Laboratory evolution of a fungal unspecific peroxygenase to elucidate the structural and functional relationship

Fungal unspecific peroxygenases (UPOs, EC 1.11.2.1) are heme thiolate enzymes classified into two families - long and short UPOs - that combine peroxidase and peroxygenase activity. UPOs, which are naturally secreted by Ascomycota, Basidiomycota, and Oomycota, can be used in biocatalytic oxyfunctionalization reactions using hydrogen peroxide as a co-substrate for the production of specialty chemicals. However, despite the basic robustness of these secreted heme enzymes, higher process stability and activity for preferred substrates are still desired. The best-studied enzyme to date, PaDa-I (a large UPO derived from AaeUPO by laboratory evolution), was generated by various mutations throughout the enzyme and showed increased peroxidase and peroxygenase activity.
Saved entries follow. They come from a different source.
Lemma underflow_halts_after_writing_line_witness :
  elem region2 "x" {| out := []; spOffset := 0; fpi := None |}
  = AssertFailed AssertSpOffset
      {| out := [LElem 2 "x"]; spOffset := 0; fpi := None |} /\
  (exists w',
      checkFpi 3 region2 (stackStart region2) = AssertFailed AssertSpOffset w' /\
      out w' = out (stackStart region2)
               ++ [LElem 0 "ActRec from FPushFuncD 1 foo";
                   LElem 1 "ActRec from FPushFuncD 1 foo";
                   LElem 2 "ActRec from FPushFuncD 1 foo"] /\
      show 3 region2 = AssertFailed AssertSpOffset w') /\
  ((exists a w, show 3 region2 = AssertFailed a w) \/
   (exists strs w,
       show 3 region2
       = Done (LHeader (" " ++ dec (stackDepth region2) ++ " stack element(s): ")
               :: numbered 0 strs ++ afterStack region2) w /\
       Z.of_nat (List.length strs) = stackDepth region2)).
Proof.
  destruct (underflow_halts_after_writing_line 3 region2) as (He & Hc & Hs).
  split; [|split].
  - rewrite (He "x"%string {| out := []; spOffset := 0; fpi := None |})
      by (vm_compute; discriminate).
    run.
  - destruct (Hc (stackStart region2) (fpiTop 4)) as (w' & Hw & Ho & Hshow);
      [run | run | run | split; [vm_compute; discriminate | run] |].
    exists w'. split; [exact Hw|]. split; [rewrite Ho; run|].
    apply (Hshow 0%nat 0); run.
  - apply Hs. apply Nat.lt_0_succ.
Defined.

Lemma local_inner_prediction_suffix_witness :
  subtypeOf (localTy plain3 1) TBoxedCell = true /\
  predictedInnerType (irb plain3) 1 <> TBottom /\
  localText plain3 1 = "BoxedCell (predict inner: Str)"%string /\
  subtypeOf (localTy plain3 0) TBoxedCell = false /\
  localText plain3 0 = "Int"%string /\
  nth_error (afterStack plain3) 4
  = Some (LElem 1 "BoxedCell (predict inner: Str)").
Proof.
  destruct (local_inner_prediction_suffix plain3 1) as (H1 & _ & _ & Hn).
  destruct (local_inner_prediction_suffix plain3 0) as (_ & _ & H0 & _).
  split; [run|]. split; [vm_compute; discriminate|].
  split; [rewrite H1; [run | run | vm_compute; discriminate]|].
  split; [run|]. split; [rewrite H0; run|].
  change 4%nat with (3 + 1)%nat.
  rewrite (Hn (Nat.lt_succ_diag_r 1)). run.
Defined.

Lemma region_label_is_prefixed_pretty_print_witness :
  exists w' body,
    checkFpi 3 region3 (stackStart region3) = Done true w' /\
    prettyPrint (curUnit region3)
      {| startOffset := 10; stopOffset := 12; showLines := false;
         indentSize := 0; showFuncs := false |}
    = (body ++ String newline EmptyString)%string /\
    fpiLabel region3 (fpiTop 5) = ("ActRec from " ++ body)%string.
Proof.
  eassert (checkFpi 3 region3 (stackStart region3) = Done true _) as C by run.
  destruct (region_label_is_prefixed_pretty_print 3 region3 _ _ C)
    as (e & body & He & Hpp & Hl & _).
  vm_compute in He. injection He as <-.
  eexists _, body. split; [exact C|]. split; [exact Hpp | exact Hl].
Defined.

Lemma max_stack_cells_checked_each_iteration_witness :
  loopBody 3 region3max1 1 (stackStart region3max1)
  = AssertFailed AssertMaxStackCells (stackStart region3max1) /\
  (exists w,
      headAt 3 (mkIRGS false 2 1 [] None 5) 1 = Some (1, w) /\
      show 3 (mkIRGS false 2 1 [] None 5)
      = AssertFailed AssertMaxStackCells w) /\
  (exists ls w w1,
      show 3 plain3 = Done ls w /\
      headAt 3 plain3 2 = Some (2, w1) /\
      2 < maxStackCells (curFunc plain3)).
Proof.
  split; [|split].
  - apply (proj1 (max_stack_cells_checked_each_iteration 3 region3max1)).
    vm_compute; discriminate.
  - eassert (headAt 3 (mkIRGS false 2 1 [] None 5) 1 = Some (1, _)) as H by run.
    eexists. split; [exact H|].
    apply (proj1 (proj2 (max_stack_cells_checked_each_iteration 3
                           (mkIRGS false 2 1 [] None 5)))
             1%nat 1 _ (Nat.lt_0_succ 2) H);
      [run | vm_compute; discriminate].
  - eassert (show 3 plain3 = Done _ _) as S3 by run.
    eassert (headAt 3 plain3 2 = Some (2, _)) as H by run.
    eexists _, _, _. split; [exact S3|]. split; [exact H|].
    apply (proj2 (proj2 (max_stack_cells_checked_each_iteration 3 plain3))
             _ _ 2%nat 2 _ S3 H).
    run.
Defined.

(** * Further properties of the renderer *)

Import Chain.

Section MoreShowFacts.

Context {TL : TypeLattice}.
Variable kNumActRecCells : nat.
Variable irgs : IRGS.

(** *** Where a halt comes from *)

Lemma repeat_elem_halt (n : nat) (s : string) (w w' : walk) (a : assertion) :
  0 <= spOffset w ->
  repeatM n (elem irgs s) w = AssertFailed a w' ->
  a = AssertSpOffset /\
  spOffset w < Z.of_nat n /\
  out w' = out w ++ numbered (stackDepth irgs - spOffset w)
                             (repeat s (S (Z.to_nat (spOffset w)))).
Proof.
  intros Hsp H.
  destruct (Z.le_gt_cases (Z.of_nat n) (spOffset w)) as [Hle|Hgt].
  - destruct (repeat_elem_enough irgs n s w Hle) as (w1 & H1). congruence.
  - destruct (repeat_elem_underflow irgs n s w (conj Hsp Hgt))
      as (w1 & H1 & Ho & _).
    rewrite H1 in H. injection H as <- <-. auto.
Qed.

(** An iteration that halts: on the bound of [i] before anything else, or
    in a region that starts here, on the missing line terminator or on the
    cells running out. A plain cell never halts it. *)
Lemma loopBody_halt (i : Z) (w w' : walk) (a : assertion) :
  0 < spOffset w ->
  loopBody kNumActRecCells irgs i w = AssertFailed a w' ->
  (a = AssertMaxStackCells /\ maxStackCells (curFunc irgs) <= i /\ w' = w) \/
  (i < maxStackCells (curFunc irgs) /\
   exists e,
     fpi w = Some e /\ spOffset w + frameCells irgs = m_fpOff e /\
     ((a = AssertTrailingNewline /\
       endsWithNewline (fpiMsg irgs e) = false /\ w' = w) \/
      (a = AssertSpOffset /\
       endsWithNewline (fpiMsg irgs e) = true /\
       spOffset w < Z.of_nat kNumActRecCells /\
       out w' = out w ++ numbered (stackDepth irgs - spOffset w)
                  (repeat (fpiLabel irgs e) (S (Z.to_nat (spOffset w))))))).
Proof.
  intros Hsp H. rewrite loopBody_run in H.
  destruct (i <? maxStackCells (curFunc irgs)) eqn:Hmax.
  - right. apply Z.ltb_lt in Hmax. split; [exact Hmax|].
    rewrite checkFpi_run in H.
    destruct (fpi w) as [e|] eqn:He.
    + destruct (spOffset w + frameCells irgs =? m_fpOff e) eqn:G.
      * apply Z.eqb_eq in G. exists e. split; [reflexivity|]. split; [exact G|].
        destruct (endsWithNewline (fpiMsg irgs e)) eqn:N.
        -- right.
           destruct (repeatM kNumActRecCells (elem irgs (fpiLabel irgs e)) w)
             as [u w1|a1 w1|] eqn:R; try discriminate.
           injection H as <- <-.
           apply repeat_elem_halt in R; [|lia].
           destruct R as (-> & Hlt & Ho). auto.
        -- left. injection H as <- <-. auto.
      * rewrite elem_run in H. apply Z.ltb_lt in Hsp. rewrite Hsp in H.
        discriminate.
    + rewrite elem_run in H. apply Z.ltb_lt in Hsp. rewrite Hsp in H.
      discriminate.
  - left. apply Z.ltb_ge in Hmax. injection H as <- <-. auto.
Qed.

(** A stack loop that halts does so in the iteration at one of its heads. *)
Lemma stackLoop_halt_origin (fuel : nat) (i : Z) (w w' : walk) (a : assertion) :
  stackLoop kNumActRecCells irgs fuel i w = AssertFailed a w' ->
  exists n i1 w1,
    headsFrom kNumActRecCells irgs n i w = Some (i1, w1) /\
    0 < spOffset w1 /\
    loopBody kNumActRecCells irgs i1 w1 = AssertFailed a w'.
Proof.
  revert i w; induction fuel as [|fuel IH]; intros i w H; cbn [stackLoop] in H.
  - destruct (0 <? spOffset w); discriminate.
  - destruct (0 <? spOffset w) eqn:E; [|discriminate].
    unfold bind in H.
    destruct (loopBody kNumActRecCells irgs i w) as [i1 w1|a1 w1|] eqn:B;
      try discriminate.
    + destruct (IH _ _ H) as (n & i2 & w2 & Hh & Hs & Hb).
      exists (S n), i2, w2. cbn [headsFrom]. rewrite E, B. auto.
    + injection H as <- <-. exists 0%nat, i, w. cbn [headsFrom].
      apply Z.ltb_lt in E. auto.
Qed.

(** A halt of [show]: the depth assertion, or an iteration of the loop. *)
Lemma show_halt_cases (a : assertion) (w' : walk) :
  show kNumActRecCells irgs = AssertFailed a w' ->
  (stackDepth irgs < 0 /\ a = AssertStackDepth /\ out w' = []) \/
  (0 <= stackDepth irgs /\ a <> AssertStackDepth /\
   exists n i w,
     headAt kNumActRecCells irgs n = Some (i, w) /\
     0 < spOffset w /\
     loopBody kNumActRecCells irgs i w = AssertFailed a w').
Proof.
  unfold show. rewrite show_fuel_run. unfold headAt.
  destruct (0 <=? stackDepth irgs) eqn:E.
  - apply Z.leb_le in E. intro H. right. split; [exact E|].
    destruct (stackLoop _ _ _ 0 (stackStart irgs)) as [u w|a1 w|] eqn:L;
      try discriminate.
    injection H as <- <-.
    destruct (stackLoop_halt_origin _ _ _ _ _ L) as (n & i & w1 & Hh & Hs & Hb).
    split.
    + destruct (loopBody_halt _ _ _ _ Hs Hb)
        as [(-> & _)|(_ & e & _ & _ & [(-> & _)|(-> & _)])]; discriminate.
    + now exists n, i, w1.
  - apply Z.leb_gt in E. intros [= <- <-]. left. auto.
Qed.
In our study, we randomly introduced several uncharacterized mutations into a short UPO derived from Podospora anserina (PanUPO). Our high-throughput screening methods using standard colorimetric UPO assays revealed ten interesting variants. Two of them (11B4 and 19D10) showed increased peroxidase activity (substrate: ABTS, Figure 1 A). Variant 11B4 showed increased activity and 19D10 was more active but also more stable at hydrogen peroxide concentrations of 1.0, 2.0, and 5.0 mM. A mutation identified in variant 19B8 increased peroxygenase activity (substrate: naphthalene, Figure 1 B). These three newly identified PanUPO variants expand the repertoire of UPOs for biocatalysis in order to evaluate their industrial use and also improve our understanding of the structure/function relationship for this diverse toolbox of multipurpose oxidative enzymes.